> Exercise:
The word "zfirst" appears in some lines of the entries. Say how many, and give nothing but the number.

[Saved entries]
>>>>>
Definition zfirst (want : bool) : zresult :=
  match es with [] => None | e :: r => answer want e (ZOn [] e r false) end.
Definition zlast (want eof : bool) : zresult :=
  match rev es with [] => None | e :: l => answer want e (ZOn (rev l) e [] eof) end.
Definition zset (P : entry -> Prop) `{forall x, Decision (P x)} (want : bool) (z : zpos) : zresult :=
  match list_find P es with
  | Some (i, e) => answer want e (ZOn (take i es) e (drop (S i) es) false)
  | None => refuse MDB_NOTFOUND (ZLost (zinit z) (zeof z))
  end.
Definition key_ok (k : bytes) : bool := negb ((lenZ k =? 0) || (MDB_MAXKEYSIZE <? lenZ k)).
(** The key is before every entry of a one-page database and the cursor is
    already on that page: the code gives up there instead of taking the first
    entry, so the abstract cursor says nothing of it. *)
Definition range_gap (k : bytes) (z : zpos) : bool :=
  zinit z && single && forallb (fun e => lex k e.1 <? 0) es.

Definition zstep (op : MDB_cursor_op) (key : option bytes) (want : bool) (z : zpos) : zresult :=
  match op with
  | MDB_FIRST => zfirst want
  | MDB_LAST => match z with ZLost _ true => None | _ => zlast want true end
  | MDB_NEXT | MDB_NEXT_DUP | MDB_NEXT_NODUP =>
      match z with
      | ZOff _ | ZLost false _ => zfirst want
      | ZOn l e r true => refuse MDB_NOTFOUND z
      | ZOn l e [] false => refuse MDB_NOTFOUND (ZOff true)
      | ZOn l e (e' :: r) false => answer want e' (ZOn (l ++ [e]) e' r false)
      | ZLost true _ => None
      end
  | MDB_PREV | MDB_PREV_DUP | MDB_PREV_NODUP =>
      match z with
      | ZOff _ | ZLost false false => zlast want false
      | ZOn l e r eof =>
          match rev l with
          | [] => refuse MDB_NOTFOUND (ZOff eof)
          | e' :: l' => answer want e' (ZOn (rev l') e' (e :: r) false)
          end
      | ZLost _ _ => None
      end
  | MDB_SET | MDB_SET_KEY | MDB_SET_RANGE =>
      match key with
      | None => refuse EINVAL z
      | Some k =>
          if negb (key_ok k) then refuse EINVAL z
          else if bool_decide (op = MDB_SET_RANGE) then
            if range_gap k z then None
            else zset (fun e => lex k e.1 <= 0) want z
          else zset (fun e => e.1 = k) want z
      end
  | MDB_GET_CURRENT =>
      match z with
      | ZOff _ | ZLost false _ => refuse EINVAL z
      | ZOn _ e _ _ => answer want e z
      | ZLost true _ => None
      end
  | MDB_GET_BOTH | MDB_GET_BOTH_RANGE | MDB_GET_MULTIPLE | MDB_NEXT_MULTIPLE | MDB_FIRST_DUP | MDB_LAST_DUP =>
      refuse EINVAL z
  end.
End zipper.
<<<<<
> Finished exercise:
3